### TASK TO CARRY OUT
Retype, exactly as they appear below, the lines between the line holding "Definition bit_at (l" and the line holding "intros j Hj. rewrite Hbits by done.", both ends included.

### Stored data
(* ===== verification/Requests.v ===== *)
(** What a program asks about itself (port/src/okm_syscall.c): the disposition of a signal
    and the mask, a claim on the processors, how many there are, its limits, and random
    bytes. *)
From S2P Require Import Prelude Kal FdTable Net Children Programs.
From stdpp Require Import base list option.
From Stdlib Require Import ZArith Lia.

#[local] Open Scope Z_scope.

Definition SIGPIPE : Z := 13.
Definition SIG_DFL : Z := 0.
Definition SIG_IGN : Z := 1.
Definition sizeof_sigset : Z := 128.
(** The handler, the flags and the restorer. *)
Definition sizeof_act : Z := 24.
Definition sizeof_long : Z := 8.
Definition RLIMIT_NOFILE : Z := 7.
Definition PRIO_PROCESS : Z := 0.

(** ** Signals *)

(** The bytes of a word, the lowest first. *)
Definition word_bytes (w : Z) : list Z := (fun i => Z.land (Z.shiftr w (8 * i)) 0xff) <$> [0; 1; 2; 3; 4; 5; 6; 7].

(** The answer, and the bytes written where the caller gave a place for the old mask. *)
Definition rt_sigprocmask (place : bool) (room : Z) : Z * option (list Z) :=
  if sizeof_sigset <? room then (- EINVAL, None)
  else (0, if place then Some (replicate (Z.to_nat room) 0) else None).

Definition ignored_here (signo : Z) : bool := signo =? SIGPIPE.

(** [act] is the handler of a new action, where there is one. *)
Definition rt_sigaction (signo : Z) (act : option Z) (place : bool) (mask : Z) : Z * option (list Z) :=
  if place && (sizeof_sigset <? mask) then (- EINVAL, None)
  else
    let old := replicate (Z.to_nat (sizeof_act + mask)) 0 in
    let old := if ignored_here signo then word_bytes SIG_IGN ++ drop 8 old else old in
    (match act with
     | None => 0
     | Some h =>
         if h =? SIG_DFL then if ignored_here signo then - ENOSYS else 0
         else if h =? SIG_IGN then if ignored_here signo then 0 else - ENOSYS
         else - ENOSYS
     end, if place then Some old else None).

(** ** Processors *)

Inductive task_claim := KAL_TASK_PRIORITY_DEFAULT | KAL_TASK_PRIORITY_LOW | KAL_TASK_PRIORITY_BACKGROUND.

(** The answer, and what is asked of the environment; [have] whether it has the operation
    and [e] its answer. [created] is the number of the context, zero for the first, and
    [context] openkal's word for it. *)
Definition claim_on (have : bool) (e : kal_error) (c : task_claim) : Z * option task_claim :=
  if negb have then (- ENOSYS, None) else (if bool_decide (e = kal_ok) then 0 else - okm_errno e, Some c).

Definition sched_setscheduler (created context : Z) (have : bool) (e : kal_error) (tid policy : Z) : Z * option task_claim :=
  let self := if negb (created =? 0) then created else if negb (sext32 context =? 0) then sext32 context else 1 in
  if negb (tid =? 0) && negb (sext32 tid =? self) then (- EPERM, None)
  else
    let policy := Z.land policy (Z.lnot 0x40000000) in
    if policy =? 0 then claim_on have e KAL_TASK_PRIORITY_DEFAULT
    else if policy =? 3 then claim_on have e KAL_TASK_PRIORITY_LOW
    else if policy =? 5 then claim_on have e KAL_TASK_PRIORITY_BACKGROUND
    else if (policy =? 1) || (policy =? 2) then (- EPERM, None)
    else (- EINVAL, None).

(** [self]: what okm_self_pid answers. *)
Definition setpriority (self : Z) (have : bool) (e : kal_error) (which who nice : Z) : Z * option task_claim :=
  if negb (which =? PRIO_PROCESS) || (negb (who =? 0) && negb (sext32 who =? self)) then (- EPERM, None)
  else if nice <? 0 then (- EACCES, None)
  else claim_on have e (if nice =? 0 then KAL_TASK_PRIORITY_DEFAULT else if 19 <=? nice then KAL_TASK_PRIORITY_BACKGROUND else KAL_TASK_PRIORITY_LOW).

(** The lowest [bits] bits of the bytes, one after the other. *)
Fixpoint set_bits (out : list Z) (i : Z) (bits : nat) : option (list Z) :=
  match bits with
  | O => Some out
  | S bits' =>
      x ← at_ out (i / 8);
      out' ← set_at out (i / 8) (Z.lor x (Z.shiftl 1 (i mod 8)));
      set_bits out' (i + 1) bits'
  end.

(** [n]: the environment's answer, zero where it cannot say. *)
Definition sched_getaffinity (cap : Z) (place : bool) (n : Z) : option (Z * option (list Z)) :=
  if negb place || (cap <? sizeof_long) then Some (- EINVAL, None)
  else if n =? 0 then Some (- ENOSYS, None)
  else
    let bits := if cap * 8 <? n then cap * 8 else n in
    out ← set_bits (replicate (Z.to_nat cap) 0) 0 (Z.to_nat bits);
    let words := (bits + 8 * sizeof_long - 1) / (8 * sizeof_long) in
    Some (words * sizeof_long, Some out).

(** ** Limits, and random bytes *)

(** [new]: whether a limit is to be set; the answer, and the current and the largest. *)
Definition prlimit64 (resource_ : Z) (new place : bool) : Z * option (Z * Z) :=
  if new then (- EPERM, None)
  else if negb place then (0, None)
  else if negb (resource_ =? RLIMIT_NOFILE) then (- ENOSYS, None)
  else (0, Some (OKM_MAX_FD, OKM_MAX_FD)).

Definition getrandom (have : bool) (e : kal_error) (len : Z) : Z :=
  if negb have then - ENOSYS else if negb (bool_decide (e = kal_ok)) then - okm_errno e else len.

(** ** What they promise *)

(** The handler in a record of a disposition. *)
Definition handler_in (old : list Z) : Z := foldr (fun b acc => b + 256 * acc) 0 (take 8 old).

(** The disposition of a signal is one: what sigaction reports of it is what it accepts
    to be set to, and nothing else is accepted; the record it writes is of exactly the
    size the caller's declared mask makes it, and so is the mask that sigprocmask writes,
    which is empty. Yet the one signal it reports as ignored, SIGPIPE, ends the program
    when the program raises it. *)
Theorem sigaction_agrees signo mask : 0 <= mask <= sizeof_sigset ->
  exists old, rt_sigaction signo None true mask = (0, Some old) /\ Z.of_nat (length old) = sizeof_act + mask /\
    (forall h, (rt_sigaction signo (Some h) true mask).1 = if h =? handler_in old then 0 else - ENOSYS) /\
    rt_sigprocmask true mask = (0, Some (replicate (Z.to_nat mask) 0)) /\
    (handler_in old = SIG_IGN <-> signo = SIGPIPE) /\ signal_self SIGPIPE = Exited 141.
Proof.
  intros Hm. unfold sizeof_sigset in Hm. unfold rt_sigaction, rt_sigprocmask. replace (sizeof_sigset <? mask) with false by (unfold sizeof_sigset; lia). cbn [andb].
  assert (Hz : forall n, (8 <= n)%nat -> replicate n 0 = replicate 8 0 ++ replicate (n - 8) 0) by (intros n Hn; rewrite <-replicate_add; f_equal; lia).
  eexists. split; [reflexivity|]. rewrite Hz by (unfold sizeof_act; lia). unfold ignored_here. destruct (Z.eqb_spec signo SIGPIPE) as [->|Hs].
  - split; [rewrite length_app, length_drop, length_app, !length_replicate; unfold sizeof_act; cbn; lia|]. split; [|split; [done|split; done]]. intros h. change (handler_in _) with SIG_IGN. cbn [fst]. unfold SIG_DFL, SIG_IGN. destruct (h =? 0) eqn:E0, (h =? 1) eqn:E1; try done; lia.
  - split; [rewrite length_app, !length_replicate; unfold sizeof_act; lia|]. split; [|split; [done|split; [|done]]]; [|split; [by change (handler_in _) with 0|done]]. intros h. change (handler_in _) with SIG_DFL. cbn [fst]. unfold SIG_DFL, SIG_IGN. destruct (h =? 0) eqn:E0, (h =? 1) eqn:E1; try done; lia.
Qed.

Lemma sigaction_agrees_witness : exists old, rt_sigaction SIGPIPE None true 8 = (0, Some old) /\ Z.of_nat (length old) = 32 /\ (rt_sigaction SIGPIPE (Some SIG_IGN) true 8).1 = 0.
Proof. destruct (sigaction_agrees SIGPIPE 8) as (old & E & Hl & H & _ & [_ Hh] & _); [split; discriminate|]. exists old. split; [exact E|]. split; [exact Hl|]. rewrite H, (Hh eq_refl). reflexivity. Defined.

(** The bit [j] of the bytes. *)
Definition bit_at (l : list Z) (j : Z) : bool := match at_ l (j / 8) with Some x => Z.testbit x (j mod 8) | None => false end.

Lemma set_bits_ok bits : forall out i, 0 <= i -> i + Z.of_nat bits <= 8 * Z.of_nat (length out) ->
  exists out', set_bits out i bits = Some out' /\ length out' = length out /\
    forall j, 0 <= j < 8 * Z.of_nat (length out) -> bit_at out' j = bit_at out j || (i <=? j) && (j <? i + Z.of_nat bits).
Proof.
  induction bits as [|bits IH]; intros out i Hi Hb; cbn [set_bits].
  - exists out. split; [done|]. split; [done|]. intros j Hj. replace ((i <=? j) && (j <? i + Z.of_nat 0)) with false by lia. by rewrite orb_false_r.
  - pose proof (Z.div_mod i 8 ltac:(lia)) as Hd. pose proof (Z.mod_pos_bound i 8 ltac:(lia)) as Hm. assert (Hr : 0 <= i / 8 < Z.of_nat (length out)) by lia.
    destruct (at_some out (i / 8) Hr) as [x Hx]. rewrite Hx. cbn [mbind option_bind]. rewrite set_at_some by done. cbn [mbind option_bind].
    destruct (IH (<[Z.to_nat (i / 8) := Z.lor x (Z.shiftl 1 (i mod 8))]> out) (i + 1)) as (out' & E & Hl & Hbits); [lia|rewrite length_insert; lia|]. exists out'. rewrite length_insert in Hl, Hbits. split; [done|]. split; [done|].
    intros j Hj. rewrite Hbits by done. assert (Hone : bit_at (<[Z.to_nat (i / 8) := Z.lor x (Z.shiftl 1 (i mod 8))]> out) j = bit_at out j || (j =? i)).
    { unfold bit_at. rewrite at_insert by done. pose proof (Z.div_mod j 8 ltac:(lia)) as Hdj. pose proof (Z.mod_pos_bound j 8 ltac:(lia)) as Hmj. destruct (Z.eqb_spec (j / 8) (i / 8)) as [Eq|Hne].
      - rewrite Eq, Hx, Z.lor_spec, Z.shiftl_1_l, Z.pow2_bits_eqb by lia. f_equal. lia.
      - replace (j =? i) with false by (symmetry; apply Z.eqb_neq; congruence). by rewrite orb_false_r. }
    rewrite Hone, <-orb_assoc. f_equal. lia.
Qed.

(** sched_getaffinity, where the environment says how many processors there are: it
    stays within the caller's bytes and sets exactly the lowest bits of them, as many as
    there are processors and no more than there is room for; it answers whole words that
    hold those bits, within the caller's bytes where those are whole words. Where they are
    not, and there are more processors than bits, it answers more bytes than it was
    given. *)
Theorem affinity_exact cap n : sizeof_long <= cap -> 0 < n ->
  exists r out, sched_getaffinity cap true n = Some (r, Some out) /\ Z.of_nat (length out) = cap /\
    (forall j, 0 <= j < 8 * cap -> bit_at out j = (j <? n)) /\
    r mod sizeof_long = 0 /\ Z.min n (8 * cap) <= 8 * r /\ (cap mod sizeof_long = 0 -> r <= cap) /\ (cap mod sizeof_long <> 0 -> 8 * cap <= n -> cap < r).
Proof.
  unfold sizeof_long. intros Hc Hn. unfold sched_getaffinity, sizeof_long. replace (negb true || (cap <? 8)) with false by lia. replace (n =? 0) with false by lia. cbv zeta.
  set (bits := if cap * 8 <? n then cap * 8 else n). assert (Hb : bits = Z.min n (8 * cap)) by (unfold bits; split_if; lia).
  destruct (set_bits_ok (Z.to_nat bits) (replicate (Z.to_nat cap) 0) 0) as (out & E & Hl & Hbits); [done|rewrite length_replicate; lia|]. rewrite E. cbn [mbind option_bind]. rewrite length_replicate in Hl, Hbits.
  eexists _, out. split; [reflexivity|]. split; [lia|]. split.
  - intros j Hj. rewrite Hbits by lia. replace (bit_at (replicate (Z.to_nat cap) 0) j) with false.
    + cbn [orb]. rewrite Z2Nat.id by lia. lia.
    + unfold bit_at. destruct (at_ _ _) as [x|] eqn:Ex; [|done]. apply at_lookup, lookup_replicate in Ex as [-> _]. by rewrite Z.bits_0.
  - pose proof (Z.div_mod (bits + 8 * 8 - 1) (8 * 8) ltac:(lia)) as Hd. pose proof (Z.mod_pos_bound (bits + 8 * 8 - 1) (8 * 8) ltac:(lia)) as Hm. set (w := (bits + 8 * 8 - 1) / (8 * 8)) in *.
    pose proof (Z.div_mod cap 8 ltac:(lia)) as Hd8. pose proof (Z.mod_pos_bound cap 8 ltac:(lia)) as Hm8. split_and!; [by apply Z.mod_mul|lia|intros; lia|intros; lia].
Qed.

Lemma affinity_exact_witness : exists r out, sched_getaffinity 9 true 100 = Some (r, Some out) /\ Z.of_nat (length out) = 9 /\ 9 < r.
Proof. destruct (affinity_exact 9 100) as (r & out & E & Hl & _ & _ & _ & _ & H); [discriminate|reflexivity|]. exists r, out. split; [exact E|]. split; [exact Hl|]. apply H; discriminate. Defined.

### RESULT
Definition bit_at (l : list Z) (j : Z) : bool := match at_ l (j / 8) with Some x => Z.testbit x (j mod 8) | None => false end.

Lemma set_bits_ok bits : forall out i, 0 <= i -> i + Z.of_nat bits <= 8 * Z.of_nat (length out) ->
  exists out', set_bits out i bits = Some out' /\ length out' = length out /\
    forall j, 0 <= j < 8 * Z.of_nat (length out) -> bit_at out' j = bit_at out j || (i <=? j) && (j <? i + Z.of_nat bits).
Proof.
  induction bits as [|bits IH]; intros out i Hi Hb; cbn [set_bits].
  - exists out. split; [done|]. split; [done|]. intros j Hj. replace ((i <=? j) && (j <? i + Z.of_nat 0)) with false by lia. by rewrite orb_false_r.
  - pose proof (Z.div_mod i 8 ltac:(lia)) as Hd. pose proof (Z.mod_pos_bound i 8 ltac:(lia)) as Hm. assert (Hr : 0 <= i / 8 < Z.of_nat (length out)) by lia.
    destruct (at_some out (i / 8) Hr) as [x Hx]. rewrite Hx. cbn [mbind option_bind]. rewrite set_at_some by done. cbn [mbind option_bind].
    destruct (IH (<[Z.to_nat (i / 8) := Z.lor x (Z.shiftl 1 (i mod 8))]> out) (i + 1)) as (out' & E & Hl & Hbits); [lia|rewrite length_insert; lia|]. exists out'. rewrite length_insert in Hl, Hbits. split; [done|]. split; [done|].
    intros j Hj. rewrite Hbits by done. assert (Hone : bit_at (<[Z.to_nat (i / 8) := Z.lor x (Z.shiftl 1 (i mod 8))]> out) j = bit_at out j || (j =? i)).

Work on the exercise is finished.